What would be your advice to a PhD student regarding their career development?
My experience was mostly based on spontaneity: I started my PhD and the start-up, because I was open to experience. I see that students now get much more organized. They do internships, which is an excellent way to have a look around and get more experience. However, life is not always the way you plan, is it? How likely is it that you are going to work for your favourite company? My advice is therefore to be open to opportunities.

Which people have marked your personal and professional path?
I would say: my teachers, my PhD supervisor and colleagues of mine who went into entrepreneurship. I have been so lucky to meet such inspiring people.

Do you have some time left for a hobby?
I use to have time for myself! This might change very soon (Sandra Sulser is pregnant, Ed.). I love outdoors, skiing and mountaineering. I also practice yoga, to calm down a little when it is necessary. Hobbies can be just going to the lake with your friends or talking about something else than business models. Probably to find a balance, we should avoid focussing exclusively on one thing.

A place at UNIL you love?
I have to admit I like this place (the courtyard at Biophore building, ed.). Also, the campus is so green, with the sheep and the lake. It is an incredibly beautiful working place. I am very happy to be here!

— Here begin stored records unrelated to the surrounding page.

(* ===== verification/RunInvariant.v ===== *)
(** The invariant of a run: the abstract run machine with the four kinds of change an event makes,
    the dependency-graph lemmas each needs, the proof that the reducer only makes such changes,
    and that it is total. *)

From S2P Require Import Prelude Text Wire WorkGraphTypes WorkGraphErrors WorkGraphWire Planning.
From S2P Require Import Material ToolOutput Frontier FrontierProofs FrontierTheorems Journal.
From S2P Require Import AgentLoop Plans Effects StepMachine Reducer.

(** ** Dependency graphs under change *)

(** Writing a step that keeps its dependencies, keeps a release, and starts only with its
    dependencies released. *)
Lemma frontier_wf_update steps id st st' :
  frontier_wf steps → steps !! id = Some st →
  StepState.depends_on st' = StepState.depends_on st →
  (receipt_releases_dependency st = true → receipt_releases_dependency st' = true) →
  (StepState.status st = StepStatus.Planned → StepState.status st' ≠ StepStatus.Planned →
   ∀ d, d ∈ StepState.depends_on st → released steps d) →
  frontier_wf (<[id := st']> steps).
Proof.
  intros [[Hself Hdup Hknown] [rank Hrank] Hact] Hst Hdeps Hrel Hstart.
  assert (Hedge : ∀ d i, edge (<[id := st']> steps) d i → edge steps d i).
  { intros d i (si & Hsi & Hd). apply lookup_insert_Some in Hsi as [[<- <-]|[_ Hsi]].
    - exists st. by rewrite <-Hdeps.
    - by exists si. }
  assert (Hrelease : ∀ d, released steps d → released (<[id := st']> steps) d).
  { intros d (sd & Hsd & Hr). destruct (decide (id = d)) as [<-|Hne].
    - exists st'. rewrite lookup_insert_eq. split; [done|]. apply Hrel. congruence.
    - exists sd. by rewrite lookup_insert_ne. }
  split.
  - split.
    + intros i He. by eapply Hself, Hedge.
    + intros i si Hsi. apply lookup_insert_Some in Hsi as [[<- <-]|[_ Hsi]]; [|by eapply Hdup].
      rewrite Hdeps. by eapply Hdup.
    + intros d i He%Hedge. rewrite lookup_insert_is_Some. destruct (decide (id = d)); [by left|].
      right. split; [done|]. by eapply Hknown.
  - exists rank. intros d i He. by apply Hrank, Hedge.
  - intros i si d Hsi Hs Hd. apply Hrelease.
    apply lookup_insert_Some in Hsi as [[<- <-]|[_ Hsi]]; [|by eapply Hact].
    rewrite Hdeps in Hd. destruct (decide (StepState.status st = StepStatus.Planned)) as [Hp|Hp].
    + by apply Hstart.
    + by eapply Hact.
Qed.
(** C6: An effect intent is committed only to a planned step all of whose dependencies are
    released, under an authorization bound to this run, step, authority, epoch, action,
    executable and the current journal head, with a new effect id; the commit writes the
    intent, the status and one use of the grant, and nothing else. *)
Theorem commit_effect_intent_spec `{Crypto} (s : RunState) (id : string) (intent : EffectIntent)
    (s' : RunState) :
  run_inv s → commit_effect_intent s id intent = Ok s' →
  ∃ st, committed s id intent st ∧
    RunState.authorization_consumption s
      !! AuthorizationUse.grant_id (EffectIntent.authorization intent) = None ∧
    s' = put_step (RunState.set_consumption
           (<[AuthorizationUse.grant_id (EffectIntent.authorization intent) := used_once intent]>
              (RunState.authorization_consumption s)) s) id
           (StepState.set_status StepStatus.IntentCommitted (StepState.set_intent (Some intent) st)).
Proof.
  intros Hinv (st & effects & Hc & He & ->)%commit_Ok. exists st. split; [done|].
  pose proof (fresh_grant _ Hinv _ _ He) as Hnone. rewrite Hnone in He. subst effects.
  split; [done|].
  unfold consumed, used_once. by rewrite union_empty_r_L.
Qed.

(** C33: An accepted plan takes the next turn of an open loop, adds between 1 and 32 new
    planned steps within the step budget, with fresh ids, pairwise distinct actions that no
    existing step has planned or committed and the decision's proposal digest, and leaves a
    derivable frontier; nothing else changes. *)
Theorem accept_plan_spec `{Crypto} (s : RunState) (decision : ExpectedPlanningTurn)
    (plan : list AcceptedPlanStep) (s' : RunState) :
  run_inv s → accept_plan s decision plan = Ok s' →
  ∃ l l' f, plan_accepted s decision plan l l' f ∧ turns_ok (RunState.journal_sequence s) l' ∧
    s' = RunState.set_agent_loop (Some l')
           (RunState.set_steps (planned_into (RunState.steps s) plan) s).
Proof.
  intros Hinv (l & l' & f & Hpa & ->)%accept_plan_Ok; [|apply (ri_steps _ Hinv)].
  exists l, l', f. split; [done|]. split; [|done].
  apply (pa_turns _ _ _ _ _ _ Hpa), loop_ok_turns; [done|]. apply (pa_loop _ _ _ _ _ _ Hpa).
Qed.

(** ** Witnesses *)

Section witnesses.
#[local] Existing Instance reference_crypto.

Lemma scenario_intent : ∃ a, intent_at (RunState.steps (state events 19)) "a" a.
Proof.
  assert (Hok : is_Some (st ← RunState.steps (state events 19) !! "a"; StepState.intent st))
    by (vm_compute; eexists; reflexivity).
  destruct Hok as (a & (st & Hst & Ha)%bind_Some). exists a, st. split; [exact Hst|exact Ha].
Qed.

Lemma effects_authorized_once_witness :
  ∃ a, intent_at (RunState.steps (state events 19)) "a" a ∧ authorized (state events 19) "a" a.
Proof.
  destruct scenario_intent as [a Ha]. exists a. split; [exact Ha|].
  destruct (effects_authorized_once (journal events 19) _ (full 19 ltac:(lia))) as [Hauth _].
  destruct (Hauth "a" a Ha) as [H _]. exact H.
Defined.

Lemma budgets_hold_witness :
  ∃ l, RunState.agent_loop (state plain_events 9) = Some l ∧
    (run_attempts (state plain_events 9)
     ≤ AgentLoopBudget.max_tool_calls (AgentLoopState.budget l))%N.
Proof.
  destruct (RunState.agent_loop (state plain_events 9)) as [l|] eqn:E;
    [|vm_compute in E; discriminate E].
  exists l. split; [reflexivity|].
  destruct (budgets_hold (journal plain_events 9) (state plain_events 9) l (plain 9 ltac:(lia)) E)
    as (_ & _ & Ha & _). exact Ha.
Defined.

Lemma step_history_holds_witness :
  ∃ st1 st2, RunState.steps (state plain_events 3) !! "a" = Some st1 ∧
    RunState.steps (state plain_events 9) !! "a" = Some st2 ∧ step_history st1 st2.
Proof.
  destruct (plain_suffix 3 9 ltac:(lia) ltac:(lia)) as [tail Ht].
  destruct (RunState.steps (state plain_events 3) !! "a") as [st1|] eqn:E;
    [|vm_compute in E; discriminate E].
  destruct (step_history_holds (journal plain_events 3) tail _ _ "a" st1 (plain 3 ltac:(lia)) Ht E)
    as (st2 & E2 & Hh).
  exists st1, st2. split; [reflexivity|]. split; [exact E2|exact Hh].
Defined.

Lemma completion_freezes_witness :
  RunState.steps (state plain_events 9) = RunState.steps (state plain_events 8).
Proof.
  destruct (plain_suffix 8 9 ltac:(lia) ltac:(lia)) as [tail Ht].
  destruct (l ← RunState.agent_loop (state plain_events 8);
            c ← AgentLoopState.completion_candidate l; Some (l, c)) as [[l c]|] eqn:E;
    [|vm_compute in E; discriminate E].
  destruct (RunState.agent_loop (state plain_events 8)) as [l'|] eqn:El; [|discriminate E].
  cbn in E. destruct (AgentLoopState.completion_candidate l') as [c'|] eqn:Ec; [|discriminate E].
  destruct (completion_freezes (journal plain_events 8) tail _ _ l' c' (plain 8 ltac:(lia)) Ht El Ec)
    as (Hsteps & _). exact Hsteps.
Defined.
(* ===== verification/PolicyWitnesses.v ===== *)
(** Policy resolution, composition and routing at concrete inputs: top-level JSON pointers, a
    resolver for one scope, a file-reading capability, the layers that allow, ask and deny, and a
    catalog with its routes. *)

From Stdlib Require Import Ascii.
From S2P Require Import Prelude Text Wire Domain Resolution ResolutionTheorems Broker.
From S2P Require Import BrokerTheorems Registry Router RouterTheorems.

Module Policies.

(** ** Pointers to the members of an object *)

Fixpoint member (k : string) (l : list (string * Value)) : option Value :=
  match l with
  | [] => None
  | (k', v) :: l' => if bool_decide (k = k') then Some v else member k l'
  end.

Fixpoint set_member (k : string) (w : Value) (l : list (string * Value))
    : option (list (string * Value)) :=
  match l with
  | [] => None
  | (k', v) :: l' =>
      if bool_decide (k = k') then Some ((k', w) :: l')
      else match set_member k w l' with Some m => Some ((k', v) :: m) | None => None end
  end.

#[export] Instance top_level_pointer : JsonPointer := {
  pointer v p := match p, v with String "/" k, Value.Object l => member k l | _, _ => None end;
  assign_pointer v p w :=
    match p, v with
    | String "/" k, Value.Object l =>
        match set_member k w l with Some m => Some (Value.Object m) | None => None end
    | _, _ => None
    end;
}.

Lemma set_member_defined k w l : is_Some (member k l) → is_Some (set_member k w l).
Proof.
  induction l as [|[k' v] l IH]; cbn; [by intros []|].
  case_bool_decide; [by eexists|]. intros [m ->]%IH. by eexists.
Qed.

Lemma set_member_lookup k k' w l m :
  set_member k w l = Some m → member k' m = if bool_decide (k' = k) then Some w else member k' l.
Proof.
  revert m. induction l as [|[k0 v] l IH]; cbn; intros m Hm; [done|].
  case_bool_decide as Hk; simplify_eq.
  - cbn. by case_bool_decide.
  - destruct (set_member k w l) as [m'|]; simplify_eq. cbn. rewrite (IH _ eq_refl).
    repeat case_bool_decide; congruence.
Qed.

#[export] Instance top_level_pointer_laws : JsonPointerLaws.
Proof.
  split; cbn [pointer assign_pointer top_level_pointer].
  - intros v [|c p] w; [by intros []|]. destruct (decide (c = "/"%char)) as [->|Hc].
    + destruct v; try by intros []. intros [m ->]%(set_member_defined p w). by eexists.
    + destruct c as [[] [] [] [] [] [] [] []]; try done; by intros [].
  - intros v [|c p] w v'; [done|]. destruct (decide (c = "/"%char)) as [->|Hc].
    + destruct v; try done. destruct (set_member p w l) as [m|] eqn:Hm; [|done]. intros [= <-].
      rewrite (set_member_lookup _ _ _ _ _ Hm). by rewrite bool_decide_eq_true_2.
    + by destruct c as [[] [] [] [] [] [] [] []].
  - intros v [|c p] s v' [|d q] t w Hp Hq Hne Hs Ht; try done. cbn in Hp, Hq.
    assert (c = "/"%char) as -> by by destruct c as [[] [] [] [] [] [] [] []].
    assert (d = "/"%char) as -> by by destruct d as [[] [] [] [] [] [] [] []].
    destruct v; try done. destruct (set_member p _ l) as [m|] eqn:Hm; [|done]. intros [= <-].
    rewrite (set_member_lookup _ _ _ _ _ Hm), bool_decide_eq_false_2 by congruence. done.
Qed.

(** ** A capability, its arguments and a resolver *)

#[export] Instance root_resolver : ResourceResolver unit := λ _ scope raw,
  if bool_decide (scope = "filesystem.read") then inr ("/workspace/" +:+ raw)
  else inl ResourceResolutionFailure.UnsupportedScope.

Definition self : PermissionRequestResolver unit := PermissionRequestResolver.new tt.

Definition read_text : CapabilityDefinitionBody :=
  CapabilityDefinitionBody.mk API_VERSION_V1ALPHA1 ∅ []
    (CapabilityMetadata.mk "fs.read_text" "1.0.0" "Read text" ∅)
    (CapabilitySpec.mk "Read a file" (Value.Object []) (Value.Object [])
       (CapabilityEffect.mk EffectClass.ReadOnly
          [ResourceSelector.mk "filesystem.read" "/path"] [])
       [] (CapabilityExecution.mk [ExecutionStyle.Sync] false false false 1000 5000) [] None).

Definition arguments : Value :=
  Value.Object [("encoding", Value.Str "utf-8"); ("path", Value.Str "notes.txt")].

Definition notes : ConcreteResource := ConcreteResource.mk "filesystem.read" "/workspace/notes.txt".

Definition request : ResolvedPermissionRequest :=
  ResolvedPermissionRequest.mk API_VERSION_V1ALPHA1 "request-1" "run-1" "step-1"
    (CapabilityRef.mk "fs.read_text" "1.0.0") EffectClass.ReadOnly ["filesystem.read"] [notes] []
    GrantLifetime.Once.

Definition resolved : ResolvedInvocationRequest :=
  ResolvedInvocationRequest.mk request
    (Value.Object [("encoding", Value.Str "utf-8"); ("path", Value.Str "/workspace/notes.txt")]).

Lemma resolves :
  resolve_invocation self "request-1" "run-1" "step-1" read_text arguments GrantLifetime.Once
  = Ok resolved.
Proof. vm_compute. reflexivity. Qed.

Lemma rfc6901_selectors sel :
  sel ∈ selectors_of read_text → pointer_syntax (ResourceSelector.argument_pointer sel) = true.
Proof. by intros ->%list_elem_of_singleton. Qed.

(** ** Policy layers *)

Definition digest : string :=
  "sha256:0000000000000000000000000000000000000000000000000000000000000000".
Definition source (kind : PolicySourceKind) : PolicySource := PolicySource.mk kind "policy" digest.

Definition allowance : PolicyAllowance :=
  from_trusted_evaluation ["filesystem.read"] [notes] []
    [GrantLifetime.Run; GrantLifetime.Once; GrantLifetime.Run].
Definition host : PolicyContribution :=
  PolicyContribution.allow (source PolicySourceKind.Host) allowance.
Definition user : PolicyContribution :=
  PolicyContribution.ask (source PolicySourceKind.UserProfile) "confirm_read".
Definition lease : PolicyContribution :=
  PolicyContribution.deny (source PolicySourceKind.ManagedLease) "lease_expired".

End Policies.
Import Policies.

Lemma invocation_bound_to_arguments_witness :
  ∃ canonical, selects tt arguments (ResourceSelector.mk "filesystem.read" "/path") canonical ∧
    ConcreteResource.mk "filesystem.read" canonical ∈ [notes] ∧
    pointer (ResolvedInvocationRequest.normalized_arguments resolved) "/path"
      = Some (Value.Str canonical).
Proof.
  destruct (invocation_bound_to_arguments self "request-1" "run-1" "step-1" read_text arguments
    GrantLifetime.Once resolved resolves rfc6901_selectors) as (Hsel & _ & _).
  exact (Hsel (ResourceSelector.mk "filesystem.read" "/path") (list_elem_of_here _ _)).
Defined.

Lemma invocation_resolves_iff_witness :
  is_ok (resolve_invocation self "request-1" "run-1" "step-1" read_text arguments GrantLifetime.Once).
Proof.
  refine (proj2 (invocation_resolves_iff self "request-1" "run-1" "step-1" read_text arguments
    GrantLifetime.Once rfc6901_selectors) _).
  split_and!; try done; [apply NoDup_nil; exact I| | |apply NoDup_singleton].
  - intros sel ->%list_elem_of_singleton. by eexists.
  - by intros sel sel' ->%list_elem_of_singleton ->%list_elem_of_singleton.
Defined.

Lemma resolved_request_well_formed_witness : resolved_wf request.
Proof.
  refine (resolved_request_well_formed self "request-1" "run-1" "step-1" read_text arguments
    GrantLifetime.Once
    (PermissionRequestBody.mk "" ∅ [] "" "" "" (CapabilityRef.mk "" "") EffectClass.Unknown [] [] []
       GrantLifetime.Once "" "") request (or_intror _)).
  exists resolved. split; [exact resolves|reflexivity].
Defined.

(** The router at a concrete catalog: two builtin readers of one capability, one degraded, and a
    third that no request for this host can be placed on. *)

Module Routes.

Definition reader (id : string) (os : OperatingSystem) (status : HealthStatus)
    (hints : option InstanceHints) : CapabilityInstanceBody :=
  CapabilityInstanceBody.mk API_VERSION_V1ALPHA1 ∅ [] id (CapabilityRef.mk "fs.read_text" "1.0.0")
    CapabilitySource.Builtin Placement.Local (Platform.mk os Architecture.Any)
    TrustLevel.Verified DataBoundary.Local (Health.mk status "2025-01-01T00:00:00Z" None)
    (Auth.mk AuthState.NotRequired None) (InstanceFeatures.mk true false false false) hints
    (InstanceBinding.mk "builtin" None None).

(** Reliability 1.0 and cost -0.0. *)
Definition fast : CapabilityInstanceBody :=
  reader "reader-b" OperatingSystem.Linux HealthStatus.Available
    (Some (InstanceHints.mk (Some 5%N) (Some 9223372036854775808%N) (Some f64_one))).
Definition slow : CapabilityInstanceBody :=
  reader "reader-a" OperatingSystem.Any HealthStatus.Degraded None.
Definition foreign : CapabilityInstanceBody :=
  reader "reader-0" OperatingSystem.Windows HealthStatus.Available None.

Definition registrations : list Registration :=
  [Registration.Definition_ Policies.read_text; Registration.Instance_ slow;
   Registration.Instance_ fast; Registration.Instance_ fast].

Definition route_request (pin : option string) : RouteRequest :=
  RouteRequest.mk (CapabilityRef.mk "fs.read_text" "1.0.0")
    (Platform.mk OperatingSystem.Linux Architecture.X86_64)
    (RequiredRouteFeatures.mk ExecutionStyle.Sync false false false)
    [TrustLevel.Verified; TrustLevel.Managed] [DataBoundary.Local] [TrustLevel.Managed] [] [] pin.

Definition evaluation : BoundPolicyEvaluation :=
  BoundPolicyEvaluation.mk Policies.request
    (BrokerOutcome.Allow
       (ProvisionalAuthorization.mk GrantLifetime.Once ["filesystem.read"] [Policies.notes] [])
       [Policies.source PolicySourceKind.Host; Policies.source PolicySourceKind.UserProfile]).

Definition audit : list RouteCandidateEvaluation :=
  [RouteCandidateEvaluation.mk "reader-a" CandidateEligibility.PlacementEligible
     [RouteReason.HealthDegraded];
   RouteCandidateEvaluation.mk "reader-b" CandidateEligibility.PlacementEligible []].

Lemma routed :
  route (catalog registrations) (route_request None) (Some evaluation)
  = Ok (RouteOutcome.Selected "reader-b" ["reader-b"; "reader-a"] audit
          RouteSelectionReason.LexicographicRanking).
Proof. vm_compute. reflexivity. Qed.

Lemma routed_pinned :
  route (catalog registrations) (route_request (Some "reader-a")) None
  = Ok (RouteOutcome.Blocked ["reader-a"; "reader-b"] audit [RouteBlockReason.PolicyMissing] []).
Proof. vm_compute. reflexivity. Qed.

End Routes.
Import Routes.

Lemma route_selects_safely_witness :
  ∃ i, instance (catalog registrations) "reader-b" = Some i ∧
    placeable i Policies.read_text (route_request None).
Proof.
  destruct (route_selects_safely registrations (route_request None) (Some evaluation) "reader-b"
    ["reader-b"; "reader-a"] audit RouteSelectionReason.LexicographicRanking routed)
    as (d & i & p & auth & sources & Hd & Hi & _ & Hpl & _).
  exists i. split; [exact Hi|].
  assert (E : definition (catalog registrations) (CapabilityRef.mk "fs.read_text" "1.0.0")
    = Some Policies.read_text) by (vm_compute; reflexivity).
  pose proof (eq_trans (eq_sym Hd) E) as Ed. injection Ed as Ed. by rewrite Ed in Hpl.
Defined.

Lemma foreign_unplaceable d : ¬ placeable foreign d (route_request None).
Proof. intros H. destruct (pl_os _ _ _ H) as [E|E]; cbn in E; discriminate E. Qed.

Which lectures at UNIL would you like to attend again?
I took part in really nice tutorials (discussion groups on topics not forcibly related to the thesis). They were very useful to open my scientific perspective: indeed, I choose one focusing on plants development and molecular biochemistry. It was so fascinating! It is great to encourage PhDs to have a look into other fields!


Article: Milena Metzger & Laura De Santis.

Une publication de l’Ecole doctorale de la Faculté de biologie et de médecine de l’UNIL.